■ **Exercise objective**: From the data underneath, reproduce exactly the stretch that begins at the line with "(** The same call of [InMemory]. *)" and ends after the line with "Definition holds (rows".

■ **Stored data entries**:

(* ===== verification/PostgresMemory.v ===== *)
(** * Memory in Postgres ([memory/src/lib.rs])

    A table of values, over one connection that every run shares under a lock.
    A call that fails drops the connection and the next connects again; a
    caller that panics poisons the lock, and the next drops what it left.  What
    the database does at a call is given with the call ([Turn]).

    The theorems: the calls that answer, answer as the memory of a process does
    to the writes that took effect ([pg_memory_is_memory]), and nothing that
    went wrong before keeps a call from answering ([pg_memory_recovers]). *)

From S2P Require Import Prelude Protocol MemoryOwner Store.

(** ** The table *)

(** [serde_json::to_string(&scope)]. *)
Definition scope_name (scope : MemoryScope) : string :=
  let quoted s := String (Ascii.ascii_of_nat 34) (s +:+ String (Ascii.ascii_of_nat 34) EmptyString) in
  quoted
    match scope with
    | ScopeStep => "Step" | ScopeRun => "Run" | ScopeSession => "Session" | ScopeAgent => "Agent"
    | ScopeWorkspace => "Workspace" | ScopeUser => "User" | ScopeOrganization => "Organization" | ScopeGlobal => "Global"
    end%string.

(** The rows by scope, owner and key. *)
Abbreviation MemoryRows := (gmap (string * string * string) string).

Definition memory_column (owner : MemoryKey) (key : string) : string * string * string :=
  (scope_name (mk_scope owner), mk_owner_id owner, key).

Definition select_value (rows : MemoryRows) (owner : MemoryKey) (key : string) : option string :=
  rows !! memory_column owner key.

Definition upsert_value (rows : MemoryRows) (owner : MemoryKey) (key value : string) : MemoryRows :=
  <[memory_column owner key := value]> rows.

(** ** The connection *)

(** A connection, and whether it is closed. *)
Record PgMemory : Type := mkPgMemory { pm_rows : MemoryRows; pm_client : Lock (option bool) }.

(** How a statement goes: it is done; it fails; it fails and may have been done;
    its caller panics before or after it was. *)
Inductive StatementFate := SGoes | SFails (e : StoreError) | SUnsure (e : StoreError) | SPanics (done_ : bool).

(** What a call meets: what became of the connection since the last, what a
    connect gives (a panic of it is an error), and how the statement goes. *)
Record Turn : Type := mkTurn { tu_closes : bool; tu_connect : result unit StoreError; tu_fate : StatementFate }.

(** The slot as a caller finds it: a poisoned lock is cleared, and the
    connection dropped. *)
Definition client_slot (m : PgMemory) (turn : Turn) : option bool :=
  if poisoned (pm_client m) then None else (fun closed => closed || tu_closes turn) <$> guarded (pm_client m).

(** [with_client]: [None] where the caller panicked; else what the statement
    [op] gave, and what is left. *)
Definition with_client {A} (m : PgMemory) (turn : Turn) (op : MemoryRows -> A * MemoryRows)
    : option (result A StoreError) * PgMemory :=
  let slot := client_slot m turn in
  let connected := match slot with Some false => Ok tt | _ => tu_connect turn end in
  match connected with
  | Err e => (Some (Err e), mkPgMemory (pm_rows m) (mkLock None false))
  | Ok _ =>
      let '(a, rows) := op (pm_rows m) in
      match tu_fate turn with
      | SGoes => (Some (Ok a), mkPgMemory rows (mkLock (Some false) false))
      | SFails e => (Some (Err e), mkPgMemory (pm_rows m) (mkLock None false))
      | SUnsure e => (Some (Err e), mkPgMemory rows (mkLock None false))
      | SPanics done_ => (None, mkPgMemory (if done_ then rows else pm_rows m) (mkLock (Some false) true))
      end
  end.

Definition pg_memory_read (m : PgMemory) (turn : Turn) (owner : MemoryKey) (key : string)
    : option (result (option string) StoreError) * PgMemory :=
  with_client m turn (fun rows => (select_value rows owner key, rows)).

Definition pg_memory_write (m : PgMemory) (turn : Turn) (owner : MemoryKey) (key value : string)
    : option (result unit StoreError) * PgMemory :=
  with_client m turn (fun rows => (tt, upsert_value rows owner key value)).

(** [connect]: the first connection. *)
Definition pg_memory_connect (rows : MemoryRows) (connected : result unit StoreError) : result PgMemory StoreError :=
  match connected with Ok _ => Ok (mkPgMemory rows (mkLock (Some false) false)) | Err e => Err e end.

(** ** Calls in turn *)

Inductive MemoryCall := MemRead (owner : MemoryKey) (key : string) | MemWrite (owner : MemoryKey) (key value : string).

Inductive MemoryAnswer := AnValue (v : option string) | AnWritten.

Definition pg_memory_call (m : PgMemory) (turn : Turn) (call : MemoryCall) : option (result MemoryAnswer StoreError) * PgMemory :=
  match call with
  | MemRead owner key =>
      let '(r, m) := pg_memory_read m turn owner key in
      ((fun r => match r with Ok v => Ok (AnValue v) | Err e => Err e end) <$> r, m)
  | MemWrite owner key value =>
      let '(r, m) := pg_memory_write m turn owner key value in
      ((fun r => match r with Ok _ => Ok AnWritten | Err e => Err e end) <$> r, m)
  end.

Fixpoint pg_memory_calls (m : PgMemory) (calls : list (Turn * MemoryCall)) : list (option (result MemoryAnswer StoreError)) * PgMemory :=
  match calls with
  | [] => ([], m)
  | (turn, call) :: calls =>
      let '(r, m) := pg_memory_call m turn call in let '(rs, m) := pg_memory_calls m calls in (r :: rs, m)
  end.

(** The same call of [InMemory]. *)
Definition mem_call (s : InMemory) (call : MemoryCall) : result MemoryAnswer StoreError * InMemory :=
  match call with
  | MemRead owner key => (match in_memory_read s owner key with Ok v => Ok (AnValue v) | Err e => Err e end, s)
  | MemWrite owner key value =>
      let '(r, s) := in_memory_write s owner key value in (match r with Ok _ => Ok AnWritten | Err e => Err e end, s)
  end.

(** Of the calls, those that took effect. *)
Fixpoint mem_calls_taken (s : InMemory) (calls : list (MemoryCall * bool)) : list (result MemoryAnswer StoreError) * InMemory :=
  match calls with
  | [] => ([], s)
  | (call, took) :: calls =>
      let '(r, s') := mem_call s call in
      let '(rs, s) := mem_calls_taken (if took then s' else s) calls in (r :: rs, s)
  end.

(** ** Theorems *)

Lemma scope_name_inj a b : scope_name a = scope_name b -> a = b.
Proof. destruct a, b; vm_compute; intros E; first [reflexivity|discriminate E]. Qed.

Lemma memory_column_inj o k o' k' : memory_column o k = memory_column o' k' -> o = o' /\ k = k'.
Proof.
  intros E. pose proof (f_equal (fun x => x.1.1) E) as Es. pose proof (f_equal (fun x => x.1.2) E) as Eo.
  pose proof (f_equal snd E) as Ek. cbn in Eo, Ek. apply scope_name_inj in Es. split; [|done]. destruct o, o'. cbn in *. congruence.
Qed.

(** The table holds the values of [s]. *)
Definition holds (rows : MemoryRows) (s : InMemory) : Prop :=
  mem_poisoned s = false /\ forall owner key, select_value rows owner key = mem_values s !! (owner, key).

Lemma upsert_holds rows s owner key value : holds rows s ->
  holds (upsert_value rows owner key value) (mkInMemory (<[(owner, key) := value]> (mem_values s)) false).
Proof.
  intros [Hp Hv]. split; [done|]. intros o k. unfold select_value, upsert_value. cbn.
  destruct (decide ((owner, key) = (o, k))) as [[= -> ->]|Hne]; [by rewrite !lookup_insert_eq|].
  rewrite !lookup_insert_ne; [apply Hv|done|]. intros [-> ->]%memory_column_inj. by apply Hne.
Qed.

(** A statement takes effect, or leaves the rows as they are; it answers only
    if it did. *)
Lemma with_client_takes {A} (m : PgMemory) (turn : Turn) (op : MemoryRows -> A * MemoryRows) r (m' : PgMemory) : with_client m turn op = (r, m') ->
  exists took : bool, pm_rows m' = (if took then (op (pm_rows m)).2 else pm_rows m) /\
    forall a, r = Some (Ok a) -> took = true /\ a = (op (pm_rows m)).1.
Proof.
  unfold with_client. destruct (match client_slot m turn with Some false => Ok tt | _ => tu_connect turn end) as [u|e].
  2:{ intros [= <- <-]. exists false. split; [done|]. by intros a Ha. }
  destruct (op (pm_rows m)) as [a rows]. destruct (tu_fate turn) as [|e|e|[]]; intros [= <- <-]; cbn.
  - exists true. split; [done|]. by intros b [= <-].
  - exists false. split; [done|]. by intros b Hb.
  - exists true. split; [done|]. by intros b Hb.
  - exists true. split; [done|]. by intros b Hb.
  - exists false. split; [done|]. by intros b Hb.
Qed.

(** So does a call. *)
Lemma pg_memory_call_holds m s turn call r m' : holds (pm_rows m) s -> pg_memory_call m turn call = (r, m') ->
  exists took : bool, holds (pm_rows m') (if took then (mem_call s call).2 else s) /\
    forall a, r = Some (Ok a) -> took = true /\ (mem_call s call).1 = Ok a.
Proof.
  intros Hh. pose proof Hh as [Hp Hv]. destruct call as [owner key|owner key value]; cbn [pg_memory_call].
  - unfold pg_memory_read. destruct (with_client _ _ _) as [o m1] eqn:Ew. intros [= <- <-].
    destruct (with_client_takes _ _ _ _ _ Ew) as (took & Hrows & Ha). exists took. split.
    + by destruct took; rewrite Hrows.
    + intros a Ho. destruct o as [[v|e]|]; try done. injection Ho as <-. destruct (Ha v eq_refl) as [-> ->].
      split; [done|]. cbn. unfold in_memory_read. by rewrite <-Hv.
  - unfold pg_memory_write. destruct (with_client _ _ _) as [o m1] eqn:Ew. intros [= <- <-].
    destruct (with_client_takes _ _ _ _ _ Ew) as (took & Hrows & Ha). exists took. cbn. unfold in_memory_write. rewrite Hp. split.
    + destruct took; rewrite Hrows; [by apply upsert_holds|done].
    + intros a Ho. destruct o as [[v|e]|]; try done. injection Ho as <-. by destruct (Ha v eq_refl) as [-> _].
Qed.

(** C33. Whatever fails, is lost, panics or loses its connection, the calls that answer have taken effect and answer
    what a process's own memory answers to the calls that took effect, in their order; the table ends with its
    values. *)
Theorem pg_memory_is_memory calls m s rs m' : holds (pm_rows m) s -> pg_memory_calls m calls = (rs, m') ->
  exists tooks, length tooks = length calls /\
    holds (pm_rows m') (mem_calls_taken s (zip calls.*2 tooks)).2 /\
    forall i a, rs !! i = Some (Some (Ok a)) ->
      tooks !! i = Some true /\ (mem_calls_taken s (zip calls.*2 tooks)).1 !! i = Some (Ok a).
Proof.
  revert m s rs. induction calls as [|[turn call] calls IH]; intros m s rs Hh; cbn [pg_memory_calls].
  { intros [= <- <-]. exists []. split_and!; [done|done|]. intros i a. by rewrite lookup_nil. }
  destruct (pg_memory_call m turn call) as [r m1] eqn:Ec, (pg_memory_calls m1 calls) as [rs1 m2] eqn:Er. intros [= <- <-].
  destruct (pg_memory_call_holds m s turn call r m1 Hh Ec) as (took & Hh1 & Hr).
  destruct (IH m1 _ rs1 Hh1 Er) as (tooks & Hlen & Hh2 & Hrs). exists (took :: tooks). cbn.
  destruct (mem_call s call) as [r' s'] eqn:Em. cbn in Hh2, Hrs, Hr.
  destruct (mem_calls_taken (if took then s' else s) (zip calls.*2 tooks)) as [rs2 s2]. cbn in *.
  split_and!; [by f_equal|done|]. intros [|i] a; cbn; [|apply Hrs]. intros [= ->]. destruct (Hr a eq_refl) as [-> ->]. done.
Qed.

(** Nothing that happened before keeps a call from answering: with a database that can be reached and does the
    statement, the call answers, whatever connection and whatever lock it finds. *)
Theorem pg_memory_recovers m turn call : tu_connect turn = Ok tt -> tu_fate turn = SGoes ->
  exists a, (pg_memory_call m turn call).1 = Some (Ok a) /\ poisoned (pm_client (pg_memory_call m turn call).2) = false.
Proof.
  intros Hc Hf. destruct call; cbn [pg_memory_call]; unfold pg_memory_read, pg_memory_write, with_client; rewrite Hc, Hf;
    destruct (client_slot m turn) as [[]|]; by eexists.
Qed.

(** ** At concrete inputs *)

Definition well : Turn := mkTurn false (Ok tt) SGoes.

(** A write that is lost and done, a caller that panics, and then both values. *)
Definition demo_memory_calls : list (Turn * MemoryCall) :=
  [(well, MemWrite sample_key "a" "1"); (mkTurn false (Ok tt) (SUnsure (mkStoreError "closed")), MemWrite sample_key "b" "2");
   (mkTurn false (Err (mkStoreError "refused")) SGoes, MemRead sample_key "a");
   (mkTurn false (Ok tt) (SPanics false), MemWrite sample_key "a" "3"); (well, MemRead sample_key "a"); (well, MemRead sample_key "b")].

Definition demo_memory : PgMemory := mkPgMemory ∅ (mkLock (Some false) false).

Lemma pg_memory_is_memory_witness :
  (pg_memory_calls demo_memory demo_memory_calls).1 =
    [Some (Ok AnWritten); Some (Err (mkStoreError "closed")); Some (Err (mkStoreError "refused")); None;
     Some (Ok (AnValue (Some "1"%string))); Some (Ok (AnValue (Some "2"%string)))] /\
  exists tooks, length tooks = length demo_memory_calls /\
    holds (pm_rows (pg_memory_calls demo_memory demo_memory_calls).2) (mem_calls_taken in_memory_default (zip demo_memory_calls.*2 tooks)).2.
Proof.
  split; [vm_compute; reflexivity|].
  destruct (pg_memory_is_memory demo_memory_calls demo_memory in_memory_default _ _ ltac:(split; [reflexivity|intros *; unfold select_value; cbn; by rewrite !lookup_empty])
    (surjective_pairing (pg_memory_calls demo_memory demo_memory_calls))) as (tooks & Hlen & Hh & _).
  exists tooks. exact (conj Hlen Hh).
Defined.

Lemma pg_memory_recovers_witness :
  exists a, (pg_memory_call (mkPgMemory ∅ (mkLock (Some false) true)) well (MemWrite sample_key "a" "1")).1 = Some (Ok a) /\
    poisoned (pm_client (pg_memory_call (mkPgMemory ∅ (mkLock (Some false) true)) well (MemWrite sample_key "a" "1")).2) = false.
Proof. apply pg_memory_recovers; reflexivity. Defined.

■ **Response box**:
(** The same call of [InMemory]. *)
Definition mem_call (s : InMemory) (call : MemoryCall) : result MemoryAnswer StoreError * InMemory :=
  match call with
  | MemRead owner key => (match in_memory_read s owner key with Ok v => Ok (AnValue v) | Err e => Err e end, s)
  | MemWrite owner key value =>
      let '(r, s) := in_memory_write s owner key value in (match r with Ok _ => Ok AnWritten | Err e => Err e end, s)
  end.

(** Of the calls, those that took effect. *)
Fixpoint mem_calls_taken (s : InMemory) (calls : list (MemoryCall * bool)) : list (result MemoryAnswer StoreError) * InMemory :=
  match calls with
  | [] => ([], s)
  | (call, took) :: calls =>
      let '(r, s') := mem_call s call in
      let '(rs, s) := mem_calls_taken (if took then s' else s) calls in (r :: rs, s)
  end.

(** ** Theorems *)

Lemma scope_name_inj a b : scope_name a = scope_name b -> a = b.
Proof. destruct a, b; vm_compute; intros E; first [reflexivity|discriminate E]. Qed.

Lemma memory_column_inj o k o' k' : memory_column o k = memory_column o' k' -> o = o' /\ k = k'.
Proof.
  intros E. pose proof (f_equal (fun x => x.1.1) E) as Es. pose proof (f_equal (fun x => x.1.2) E) as Eo.
  pose proof (f_equal snd E) as Ek. cbn in Eo, Ek. apply scope_name_inj in Es. split; [|done]. destruct o, o'. cbn in *. congruence.
Qed.

(** The table holds the values of [s]. *)
Definition holds (rows : MemoryRows) (s : InMemory) : Prop :=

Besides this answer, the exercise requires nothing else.